Auslöser war die Clearingstelle, die in ihrer Empfehlung vom 24.09.2009 feststellte, dass für ein „Anfallen“ im Rahmen der Landschaftspflege eine widerlegliche Vermutung spreche, wenn Schnitt- und Mahdgut auf Vertragsnaturschutzflächen, Flächen aus Agrarumwelt- oder vergleichbaren Förderprogrammen anfällt.
Daraus wurde in der „Biogasszene“ in Niedersachsen die etwas verkürzte, aber von den Netzbetreibern akzeptierte Schlussfolgerung gezogen, dass beispielsweise die Teilnahme am NAU – Programm A 7 „ Anbau von Zwischenfrüchten oder Untersaaten auf Ackerflächen des Betriebes“ bzw. die bloße Erfüllung der damit verbundenen Verpflichtungen auch den angebauten Mais zum privilegierten Landschaftspflegematerial mache.
Es wird nun immer deutlicher, dass diese Interpretation mit dem Gesetzeswortlaut – wohl - nicht in Einklang zu bringen ist. Danach handelt es sich beim Landschafts-pflegematerial um Pflanzen oder Pflanzenbestandteile, die „im Rahmen der Landschaftspflege anfallen“. Zum Begriff „anfallen“ stellte die Clearingstelle am 18.03.2010 folgendes fest: „Ein „Anfallen" (…) liegt aber nur dann vor, wenn die Energiepflanzen (etwa Mais) nicht gezielt für die Stromerzeugung gewonnen werden, sondern ggf. als zufälliges, für die jeweilige Betriebsform aber typisches, Nebenprodukt auftreten.“
Daraus wird deutlich, dass die Zielrichtung dessen, was auf der Fläche passiert, nicht auf Fruchtziehung (Maisernte) zum Zweck der Stromerzeugung gerichtet sein darf. Der Mais darf also, soll er die Eigenschaft eines Landschaftspflegematerials erfüllen, nur Nebenprodukt sein.

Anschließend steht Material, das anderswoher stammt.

(** * Reciprocal Rank Fusion and the [search_docs] tool

    A shallow embedding of
    - [rrfFusion] (skills/pgvector-semantic-search/SKILL.md, the TypeScript
      snippet "Client-side RRF fusion") together with the weighted variant of
      its two loops ("Weighting Keyword vs Semantic"),
    - [rrf_fusion], the Python snippet next to it, and
    - the [fn] handler of [searchDocsFactory] (src/apis/searchDocs.ts).

    JavaScript values are modelled as follows.
    - [number]: the arithmetic of the fusion is written once, over the
      interface [Number]; it is instantiated with the exact rationals [Q]
      (the reading under which the documentation states its scores, 1/61,
      1/62 + 1/61, ...) and with the primitive binary64 floats, which are the
      numbers a JavaScript engine computes with.  Indices, ids and the
      [limit] are integers.  A row has no rank field: its rank is its
      position in the list, counted from 1.
    - [Map]: an insertion-ordered association list with unique keys.
    - [Array]: [list]; [forEach], [sort] and [slice] follow ECMAScript.
    - [string]: row contents are [string]; the query of [search_docs] is a
      sequence of UTF-16 code units, which is what [trim] inspects. *)

From Stdlib Require Import List ZArith NArith QArith Lqa Lia Bool Ascii String Floats.
From Stdlib Require Import Permutation Sorted.
Import ListNotations.

Set Implicit Arguments.

(** ** Numbers *)

(** The operations the fusion applies to numbers. *)
Class Number (num : Type) := {
  zero : num;
  one : num;
  add : num -> num -> num;
  sub : num -> num -> num;
  div : num -> num -> num;
  ofIndex : nat -> num;          (* an array index or a rank as a number *)
  positive : num -> bool;        (* [x > 0]; false for NaN *)
  is_zero : num -> bool          (* [x == 0] *)
}.

(** Exact rational arithmetic: the numbers the program would compute if
    nothing rounded.  A division by zero gives 0 here, where binary64 gives
    an infinity or NaN, so statements over [Q] that depend on a divisor
    assume it is not zero. *)
#[export] Instance Q_number : Number Q := {|
  zero := 0%Q;
  one := 1%Q;
  add := Qplus;
  sub := Qminus;
  div := Qdiv;
  ofIndex := fun i => inject_Z (Z.of_nat i);
  positive := fun x => match (0 ?= x)%Q with Lt => true | _ => false end;
  is_zero := fun x => Qeq_bool x 0
|}.

(** IEEE 754 binary64 arithmetic. *)
#[export] Instance binary64_number : Number float := {|
  zero := 0%float;
  one := 1%float;
  add := PrimFloat.add;
  sub := PrimFloat.sub;
  div := PrimFloat.div;
  ofIndex := fun i => PrimFloat.of_uint63 (Uint63.of_Z (Z.of_nat i));
  positive := fun x => PrimFloat.ltb 0%float x;
  is_zero := fun x => PrimFloat.eqb x 0%float
|}.

(** ** Rows and results

    [type Row = { id: number; content: string }] and
    [type Result = Row & { score: number }]. *)

Record Row : Type := { id : Z; content : string }.

Record Result (num : Type) : Type := { row_of :> Row; score : num }.

Arguments score {num} _.
Arguments row_of {num} _.

(** ** [Map]: insertion-ordered, unique keys *)

Definition Map (V : Type) : Type := list (Z * V).

Fixpoint map_get {V} (m : Map V) (key : Z) : option V :=
  match m with
  | [] => None
  | (k', v) :: m' => if Z.eqb k' key then Some v else map_get m' key
  end.

(** [m.set(key, v)]: an existing key keeps its position and takes the new
    value; a new key is appended. *)
Fixpoint map_set {V} (m : Map V) (key : Z) (v : V) : Map V :=
  match m with
  | [] => [(key, v)]
  | (k', v') :: m' =>
      if Z.eqb k' key then (k', v) :: m' else (k', v') :: map_set m' key v
  end.

Definition entries {V} (m : Map V) : list (Z * V) := m.

Definition keys {V} (m : Map V) : list Z := map fst m.

(** [x ?? d] *)
Definition nullish {V} (x : option V) (d : V) : V :=
  match x with Some v => v | None => d end.

(** ** [Array] methods *)

(** [l.forEach((x, i) => ...)] with the callback's effect on the captured
    variables made explicit as a state; [forEach_from] carries the index. *)
Fixpoint forEach_from {A St} (f : St -> A -> nat -> St) (l : list A) (i : nat) (st : St) : St :=
  match l with
  | [] => st
  | x :: l' => forEach_from f l' (S i) (f st x i)
  end.

Definition forEach {A St} (f : St -> A -> nat -> St) (l : list A) (st : St) : St :=
  forEach_from f l 0 st.

(** [l.sort(cmp)]: ECMAScript's sort is stable, and [cmp a b > 0] is what puts
    [a] after [b].  With a comparator that is a consistent ordering every
    stable sort returns the same array; insertion sort is the one used here. *)
Section Sort.
Context {num : Type} `{Number num} {A : Type}.
Variable cmp : A -> A -> num.

Fixpoint sort_insert (x : A) (l : list A) : list A :=
  match l with
  | [] => [x]
  | y :: l' => if positive (cmp x y) then y :: sort_insert x l' else x :: l
  end.

Fixpoint sort (l : list A) : list A :=
  match l with
  | [] => []
  | x :: l' => sort_insert x (sort l')
  end.
End Sort.

(** [l.slice(start, end)] for integer arguments: a negative index counts from
    the end of the array, and both are clamped to [0 .. length]. *)
Definition relative_index (len i : Z) : Z :=
  if (i <? 0)%Z then Z.max (len + i) 0 else Z.min i len.

Definition slice {A} (start end_ : Z) (l : list A) : list A :=
  let len := Z.of_nat (List.length l) in
  let from := relative_index len start in
  let to := relative_index len end_ in
  firstn (Z.to_nat (to - from)) (skipn (Z.to_nat from) l).

(** ** [rrfFusion] *)

Section Fusion.
Context {num : Type} `{Number num}.

(** The two maps the loops write to. *)
Record Maps : Type := { scores : Map num; contentMap : Map string }.

(** The body of both loops,
    [scores.set(row.id, (scores.get(row.id) ?? 0) + weight / (k + i + 1));
     contentMap.set(row.id, row.content);]
    where [weight] is the literal [1] in [rrfFusion] and [keywordWeight] or
    [semanticWeight] in the weighted loops. *)
Definition accumulate (weight k : num) (st : Maps) (row : Row) (i : nat) : Maps :=
  {| scores :=
       map_set (scores st) (id row)
         (add (nullish (map_get (scores st) (id row)) zero)
              (div weight (add (add k (ofIndex i)) one)));
     contentMap := map_set (contentMap st) (id row) (content row) |}.

Definition empty_maps : Maps := {| scores := []; contentMap := [] |}.

(** The state after both loops. *)
Definition fused_maps (keywordResults semanticResults : list Row)
    (k keywordWeight semanticWeight : num) : Maps :=
  forEach (accumulate semanticWeight k) semanticResults
    (forEach (accumulate keywordWeight k) keywordResults empty_maps).

(** [(a, b) => b[1] - a[1]] *)
Definition by_score_desc (a b : Z * num) : num := sub (snd b) (snd a).

(** [([id, score]) => ({ id, content: contentMap.get(id)!, score })]; the
    [!] is erased by the compiler, and [contentMap_defined] below shows that
    the lookup never misses. *)
Definition to_result (contentMap : Map string) (e : Z * num) : Result num :=
  {| row_of := {| id := fst e; content := nullish (map_get contentMap (fst e)) EmptyString |};
     score := snd e |}.

(** The [return] expression, over the state the loops leave. *)
Definition ranked_results (st : Maps) (limit : Z) : list (Result num) :=
  map (to_result (contentMap st))
      (slice 0 limit (sort by_score_desc (entries (scores st)))).

(** [rrfFusion] with the loops of "Weighting Keyword vs Semantic", which put
    [keywordWeight] and [semanticWeight] in place of the numerator [1]; that
    snippet shows the [scores.set] lines only, the rest is [rrfFusion]'s. *)
Definition rrfFusionWeighted (keywordResults semanticResults : list Row)
    (k keywordWeight semanticWeight : num) (limit : Z) : list (Result num) :=
  ranked_results
    (fused_maps keywordResults semanticResults k keywordWeight semanticWeight) limit.

(** [function rrfFusion(keywordResults, semanticResults, k = 60, limit = 10)] *)
Definition rrfFusion (keywordResults semanticResults : list Row)
    (k : num) (limit : Z) : list (Result num) :=
  ranked_results
    (forEach (accumulate one k) semanticResults
       (forEach (accumulate one k) keywordResults empty_maps))
    limit.

(** The fused score of an id: its entry in [scores] after both loops. *)
Definition fused_score (keywordResults semanticResults : list Row)
    (k keywordWeight semanticWeight : num) (i : Z) : option num :=
  map_get (scores (fused_maps keywordResults semanticResults k keywordWeight semanticWeight)) i.
End Fusion.

Arguments Maps : clear implicits.

(** How a call ends: with a value, or with a thrown error. *)
Inductive exn : Type :=
| Error (message : string)     (* JavaScript's [new Error(message)] *)
| ZeroDivisionError.           (* Python's, raised by [/] on a zero divisor *)

Inductive completion (A : Type) : Type :=
| Normal (value : A)
| Throw (e : exn).

Arguments Normal {A} _.
Arguments Throw {A} _.

(** A call of the fusion: its body has no [throw], and neither [Map.get],
    [Map.set], [forEach], [sort], [slice] nor the arithmetic on numbers
    throws. *)
Definition rrfFusionWeighted_call {num} `{Number num}
    (keywordResults semanticResults : list Row)
    (k keywordWeight semanticWeight : num) (limit : Z) : completion (list (Result num)) :=
  Normal (rrfFusionWeighted keywordResults semanticResults k keywordWeight semanticWeight limit).

(** ** [rrf_fusion], the Python snippet

    [dict] keeps insertion order as [Map] does; [enumerate(rows, start=1)]
    hands out the ranks 1, 2, ...; [/] raises [ZeroDivisionError] on a zero
    divisor; [sorted(scores, key=scores.get, reverse=True)] is stable, ties
    keeping their original order, and the comparison of two keys is written
    here as the sign of their difference; [[:limit]] is [slice(0, limit)]. *)

Section PyFusion.
Context {num : Type} `{Number num}.

(** [scores[row['id']] = scores.get(row['id'], 0) + weight / (k + rank)
     content_map[row['id']] = row['content']] *)
Definition py_accumulate (weight k : num) (st : Maps num) (row : Row) (rank : nat)
    : completion (Maps num) :=
  let divisor := add k (ofIndex rank) in
  if is_zero divisor then Throw ZeroDivisionError
  else Normal
    {| scores :=
         map_set (scores st) (id row)
           (add (nullish (map_get (scores st) (id row)) zero) (div weight divisor));
       contentMap := map_set (contentMap st) (id row) (content row) |}.

(** [for rank, row in enumerate(rows, start=rank): ...] *)
Fixpoint py_for (body : Maps num -> Row -> nat -> completion (Maps num))
    (rows : list Row) (rank : nat) (st : Maps num) : completion (Maps num) :=
  match rows with
  | [] => Normal st
  | r :: rows' =>
      match body st r rank with
      | Normal st' => py_for body rows' (S rank) st'
      | Throw e => Throw e
      end
  end.

(** [def rrf_fusion(keyword_results, semantic_results, k=60, limit=10)] *)
Definition rrf_fusion (keyword_results semantic_results : list Row)
    (k : num) (limit : Z) : completion (list (Result num)) :=
  match py_for (py_accumulate one k) keyword_results 1 empty_maps with
  | Throw e => Throw e
  | Normal st1 =>
      match py_for (py_accumulate one k) semantic_results 1 st1 with
      | Throw e => Throw e
      | Normal st2 =>
          let key i := nullish (map_get (scores st2) i) zero in
          let sorted_ids :=
            slice 0 limit (sort (fun a b => sub (key b) (key a)) (keys (scores st2))) in
          Normal (map (fun i =>
                         {| row_of := {| id := i;
                                         content := nullish (map_get (contentMap st2) i)
                                                      EmptyString |};
                            score := key i |})
                      sorted_ids)
      end
  end.
End PyFusion.

Definition ids (rows : list Row) : list Z := map id rows.

Definition row (i : Z) (c : string) : Row := {| id := i; content := c |}.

Die Erfüllung der „NAU A7 – Verpflichtungen“ auf Ackerflächen dürfte folglich nicht dazu führen, dass der auf derartigen Flächen angebaute Mais damit die Voraussetzungen für den Landschaftspflegebonus erfüllt. Die betroffenen Anlagenbetreiber sollten sich hierauf einstellen und damit rechnen, dass die für den Landschaftspflegebonus erhaltenen Vergütungen ggf. zurückgefordert werden. Hierfür sollten in entsprechendem Umfang Rücklagen gebildet werden.
Landwirte, die eigens zum Zwecke der Geltendmachung des Landschaftspflege-bonus ab 2011 mit ihren Flächen an einem NAU – Programm teilnehmen wollen, sollten nicht zuletzt wegen der 5 – jährigen Bindung überlegen, ob sie ihren Antrag auch aufrechterhalten wollen, wenn sie keinen Landschaftspflegebonus für die auf diesen Flächen erzeugte Substrate erhalten. Ist das nicht der Fall, sollte der Antrag nach vorheriger Absprache mit der Bewilligungsbehörde rechtzeitig vor der Bewilligung zurückgenommen werden.